By Nairobi Cratic, a 2L in the Class of 2022 at the University of Wisconsin Law School, who has worked on technology and telecommunications policy issues as a staffer in the U.S. House of Representatives.
According to New America’s 2020 Cost of Connectivity Report, the average price of internet in the United States is $68.38/month. Despite the United Nations declaring internet access a human rights issue nearly ten years ago, for millions of Americans, the internet is not affordable, accessible, or reliable, and COVID-19 has only exacerbated the already dire need for a national broadband plan.
As a second-year law student with virtual classes, I witness classmates who tether iPads to their laptops to boost spotty internet, drive to hotspots and sit in their car for class, and use the phone option to call into class, preventing them from seeing Powerpoints displayed by professors or using the chat function to ask questions. Even professors fall victim to frozen screens and poor connections, making it difficult to learn already complex legal topics.
Internet issues extend outside of the classroom and into missed internship interviews, for example, with some employers who do not consider inconsistent internet an acceptable excuse. Professors have become more flexible by not requiring cameras to be on during class and recording classroom sessions, however, there is only so much that an institution can do to support its students without affordable and reliable broadband.
Broadband plans and discussions tend to sway towards rural deployment, however, there are many in cities across the country who do not have access to affordable and reliable broadband.
In 1985, President Ronald Reagan created the Lifeline program to subsidize phone service for low-income Americans. It was expanded to include an internet subsidy in 2016. In 2017, many major telecommunications providers pulled out of the Universal Service Fund’s (a fund to increase access to telecommunications for all Americans) Lifeline program, as they planned to offer their own low-income internet service options.
Students like me, who participate in Medicaid, also qualify for the Lifeline subsidy. However, the eleven companies which offer Lifeline in Madison, Wisconsin, do not offer broadband, leaving us to search for other options.

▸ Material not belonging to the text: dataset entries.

Lemma advance_accounted start item p i : accounted start item p -> accounted start item (pool_step p (Advance i)).
Proof.
  intros (holders & Ht & Hw). simpl. destruct (pool_tasks p !! i) as [t|] eqn:Hi; [|by exists holders].
  destruct (Forall2_lookup_r _ _ _ _ _ Ht Hi) as (st & Hst & Hc).
  destruct (advance_whereabouts _ _ _ _ _ _ _ Hw Hst Hc) as (st' & Hc' & Hw').
  destruct (advance t (pool_world p)) as [t' w']. by eapply rest_accounted.
Qed.
Lemma drop_accounted start item p i : is_Some (leases (inner (pool_world p)) !! h) ->
  accounted start item p -> accounted start item (pool_step p (Drop i)).
Proof.
  intros Hin (holders & Ht & Hw). simpl.
  destruct (pool_tasks p !! i) as [[r|B held m k|s k]|] eqn:Hi; [by exists holders| |by exists holders..].
  eapply (rest_accounted _ _ _ _ None); [done|apply free_bind; [apply drop_lease_free|intros _; apply free_end]|].
  destruct Hw as [Hv [[Ha Hn]|[Hn _]]]; [|by rewrite Hn in Hin; destruct Hin].
  split; [done|]. left. split; [done|]. apply none_insert. intros j st Hj _. exact (Forall_lookup_1 _ _ _ _ Hn Hj).
Qed.
Lemma start_accounted start item p j : ~ renews_lease j -> accounted start item p -> accounted start item (pool_step p (Start j)).
Proof.
  intros Hj (holders & Ht & Hw). simpl. pose proof (settle_carries (job_free j Hj)) as Hs.
  destruct (settle _) as [t started]. exists (holders ++ replicate (S (length (cleanups env service started))) None).
  split; [|by apply whereabouts_app]. apply Forall2_app; [done|]. constructor; [done|apply cleanups_free].
Qed.
Lemma schedule_accounted start item es p : undisturbed es p -> accounted start item p -> accounted start item (run_schedule es p).
Proof.
  revert p. induction es as [|e es IH]; intros p He Hp; [done|]. destruct He as [He Hes].
  apply (IH (pool_step p e) Hes). destruct e as [j|i|i]; [by apply start_accounted|by apply advance_accounted|].
  by apply drop_accounted.
Qed.

Lemma at_rest_fate start item v : at_rest start item v -> fate env state start h item v.
Proof. intros (item' & Hi & Hs). by eapply Kept. Qed.
Lemma over_fate start item v : over start item v -> fate env state start h item v.
Proof. intros [Hr|(item' & Hs & Hx)]; [by apply Revoked|by eapply Expired]. Qed.
Lemma nobody_settled start item v holders : whereabouts start item v holders ->
  Forall (fun st => st = None) holders -> fate env state start h item v.
Proof.
  intros [_ [[Ha _]|[_ [(i & item' & Hi & _)|[Hd _]]]]] Hn; [by apply at_rest_fate| |by apply over_fate].
  by pose proof (Forall_lookup_1 _ _ _ _ Hn Hi).
Qed.

(** Task [i] is the only one that may hold the lease. *)
Definition accounted_by start i item p : Prop := exists holders,
  Forall2 (carries empty_handed) holders (pool_tasks p) /\ whereabouts start item (inner (pool_world p)) holders
  /\ forall j st, holders !! j = Some st -> j <> i -> st = None.
Lemma advance_accounted_by start i item p : accounted_by start i item p -> accounted_by start i item (pool_step p (Advance i)).
Proof.
  intros (holders & Ht & Hw & Ho). simpl. destruct (pool_tasks p !! i) as [t|] eqn:Hi; [|by exists holders].
  destruct (Forall2_lookup_r _ _ _ _ _ Ht Hi) as (st & Hst & Hc).
  destruct (advance_whereabouts _ _ _ _ _ _ _ Hw Hst Hc) as (st' & Hc' & Hw').
  destruct (advance t (pool_world p)) as [t' w']. unfold rest_at.
  pose proof (settle_carries Hc') as Hs. cbn [fst snd] in *. destruct (settle t') as [t1 started].
  eexists. split_and!; [apply Forall2_app; [by apply Forall2_insert|apply cleanups_free]|by apply whereabouts_app|].
  intros j st1 [Hj|[_ [-> _]%lookup_replicate]]%lookup_app_Some Hne; [|done].
  rewrite list_lookup_insert_ne in Hj by done. by eapply Ho.
Qed.
Lemma turns_accounted_by n start i item p : accounted_by start i item p ->
  accounted_by start i item (run_schedule (replicate n (Advance i)) p).
Proof. revert p. induction n as [|n IH]; intros p Hp; [done|]. by apply IH, advance_accounted_by. Qed.
Lemma finished_fate start i item p r : accounted_by start i item p -> pool_tasks p !! i = Some (Finished r) ->
  fate env state start h item (inner (pool_world p)).
Proof.
  intros (holders & Ht & Hw & Ho) Hi. eapply nobody_settled; [done|]. apply Forall_lookup. intros j st Hj.
  destruct (decide (j = i)) as [->|]; [|by eapply Ho].
  destruct (Forall2_lookup_l _ _ _ _ _ Ht Hj) as (t & Htj & Hc). rewrite Hi in Htj. injection Htj as <-.
  by inversion Hc.
Qed.
Lemma turns_replicate i n : turns i (replicate n (Advance i)) = n.
Proof. induction n as [|n IH]; simpl; [done|]. rewrite decide_True by done. by f_equal. Qed.

Definition idle_pool w : pool := {| pool_world := w; pool_tasks := []; pool_relays := [] |}.
Context (N : nat) (chunked : forall n rq r, upstream_send net n rq = Some r -> length (us_chunks r) <= N).

(** C11: however requests, relays and lease handlers are interleaved, and wherever they
    are dropped while the lease is in the registry, no registered lease is lost.  At
    every moment the lease is registered under its handle, or its backend has confirmed
    its revocation, or it has expired, or it is in the hands of one unfinished task,
    which settles it in one of these ways with the turns it still needs.  Every task
    ends within [JOB_STAGES] turns of its own, whatever else happens in between, against
    upstreams that send at most [N] chunks and with at most [N] events for a relay.  The
    handle is not drawn again at random, and the renewal handler for environment leases
    on this lease is left out. *)
Theorem interleaved_leases_conserved es w item :
  undisturbed es (idle_pool w) -> Forall (brief N) es -> leases (inner w) !! h = Some item ->
  let p := run_schedule es (idle_pool w) in
  (fate env state (inner w) h item (inner (pool_world p))
   \/ leases (inner (pool_world p)) !! h = None
      /\ exists i t, pool_tasks p !! i = Some t /\ finished t = false
           /\ fate env state (inner w) h item
                (inner (pool_world (run_schedule (replicate (JOB_STAGES N) (Advance i)) p))))
  /\ forall i es', i < length (pool_tasks p) -> JOB_STAGES N <= turns i es' ->
       exists r, pool_tasks (run_schedule es' p) !! i = Some (Finished r).
Proof.
  intros He Hb Hh p.
  assert (accounted (inner w) item p) as (holders & Ht & Hw).
  { apply schedule_accounted; [done|]. exists []. split; [constructor|]. split; [done|]. left.
    split; [|constructor]. exists item. split; [done|constructor]. }
  assert (forall i es', i < length (pool_tasks p) -> JOB_STAGES N <= turns i es' ->
       exists r, pool_tasks (run_schedule es' p) !! i = Some (Finished r)) as Hend.
  { intros i es' [t Hi]%lookup_lt_is_Some Hn. pose proof (schedule_orderly env net service write_completes N chunked es (idle_pool w)
      Hb ltac:(constructor)) as Hp. destruct (Forall_lookup_1 _ _ _ _ Hp Hi) as [Hr Hl]. by eapply turns_finish. }
  split; [|done]. pose proof Hw as [_ [[Ha _]|[Hl [(i & item' & Hi & _ & Ho)|[Hd _]]]]];
    [left; by apply at_rest_fate|right|left; by apply over_fate].
  split; [done|]. destruct (Forall2_lookup_l _ _ _ _ _ Ht Hi) as (t & Hti & Hc). exists i, t.
  split; [done|]. split; [by inversion Hc|].
  destruct (Hend i (replicate (JOB_STAGES N) (Advance i))) as [r Hr];
    [by eapply lookup_lt_Some|by rewrite turns_replicate|].
  eapply finished_fate; [|exact Hr]. apply turns_accounted_by. by exists holders.
Qed.
End Holding.

(** ** Schedules of concrete handlers *)

Module InterleaveModels.
Import Models AuthModels ConnectorModels LeaseModels SessionModels ProxyModels RelayModels.

#[local] Abbreviation outside := (outside_world 200).
#[local] Abbreviation run := (run_schedule outside network proxying (fun _ => true)).
Definition quiet_pool : pool := idle_pool holding_px.
Definition granted_pool : pool := idle_pool {|
  calls := 0; exchanges := []; tokens := ∅;
  server := {| contacts := []; server_data := {| active := {[handle := item]};
    database := {| tables := granted_tables; clock := Some 10%Z; outcomes := [] |}; keys := cold |} |} |}.

(** A request is dropped while its upstream answers, and then a renewal takes the
    lease of another. *)
Definition proxied_job : job := ProxyJob &"items" &"/health" None &"GET" as_agent [] 0.
Definition busy : list event :=
  Start proxied_job :: replicate 5 (Advance 0)
  ++ [Drop 0; Start (LeaseJob (RenewOwned handle &"agent:bot")); Advance 2].

Lemma interleaved_leases_conserved_witness :
  let p := run busy granted_pool in
  leases (inner (pool_world p)) !! handle = None
  /\ (fate outside (app_state proxying) (inner (pool_world granted_pool)) handle item (inner (pool_world p))
      \/ exists i t, pool_tasks p !! i = Some t /\ finished t = false
           /\ fate outside (app_state proxying) (inner (pool_world granted_pool)) handle item
                (inner (pool_world (run (replicate (JOB_STAGES 2) (Advance i)) p)))).
Proof.
  split; [vm_compute; reflexivity|].
  destruct (interleaved_leases_conserved outside network proxying (fun _ => true) handle) with (N := 2) (es := busy)
    (w := pool_world granted_pool) (item := item) as [[Hf|[_ Hh]] _].
  - intros n H. vm_compute in H. discriminate H.
  - intros n rq r [= <-]. apply Nat.le_refl.
  - vm_compute. repeat split; try (by intros ?); by eexists.
  - repeat constructor.
  - reflexivity.
  - left. exact Hf.
  - right. exact Hh.
Defined.

(** A renewal has taken the lease when a revocation looks for it: the revocation reports
    success, and the lease lives on. *)
Example raced_revocation_reports_success :
  let p := run [Start (LeaseJob (RenewOwned handle &"agent:bot")); Start (LeaseJob (RevokeOwned handle &"agent:bot"));
                Advance 0; Advance 1; Advance 0; Advance 0] quiet_pool in
  (t ← pool_tasks p !! 1; match t with Finished r => Some r | _ => None end) = Some (Ok ())
  /\ size (leases (inner (pool_world p))) = 1.
Proof. cbv zeta. split; vm_compute; reflexivity. Qed.

(** A handler that is dropped between taking a lease and giving it back loses it: it
    has left the registry, and no request has been sent to its backend. *)
Example dropped_handler_loses_lease :
  let p := run [Start (LeaseJob (RevokeEnvironment as_agent handle)); Advance 0; Advance 0; Drop 0] quiet_pool in
  size (leases (inner (pool_world p))) = 0 /\ exchanges (pool_world p) = []
  /\ finished <$> pool_tasks p = [true].
Proof. cbv zeta. split_and!; vm_compute; reflexivity. Qed.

AT&T is one of the companies that left the Lifeline program to create AT&T’s Access program. To qualify for AT&T’s Access program, you must be a participant in the Supplemental Nutrition Assistance Program (SNAP). Due to COVID, the Access program expanded its eligibility requirements through the end of 2020. Qualification is based on income (135% of the federal poverty level – same as the Lifeline program), the National School Lunch Program or Head Start.
My school recommended that I sign up for Access. I tried, but since I do not have children, I do not qualify using the latter options. In Wisconsin, to qualify for SNAP, an applicant must work a minimum of twenty hours per week (or eighty hours a month). As a result of being childless and unable to work twenty hours a week in addition to my class schedule and internship, the Access program is not an option for me.
I also tried to sign up for Spectrum Internet Assist, a more popular telecommunications provider in the state of Wisconsin. That program requires participation in the National School Lunch Program, Community Eligibility Provision, or Supplemental Security Income (SSI), making me unqualified. Spectrum does offer sixty days free for new households with educators or students, including college students, but not graduate students.
If the United States is going to have a modern and competitive economy, it needs to be willing to support students and other subsections of the population who are disenfranchised due to the lack of internet.
At the direction of Congress, the Federal Communications Commission (FCC) released a National Broadband Plan in 2010 with an expected roll out date of 2020.The COVID-19 pandemic has exposed the many ways that we have fallen short of those goals when, in 2018, nearly 18 million Americans still did not have internet at all.
It is imperative that the next administration make broadband expansion more than a goal but a reality for the entire country. There are millions of residents, including law students, in Wisconsin and otherwise, where access to the internet is critical to our day to day lives. Yet, we do not have options that do not include affordable monthly rates, steep upfront costs, or acceptable minimum speeds. For too many of us, that means being locked out of educational, economic, and other opportunities.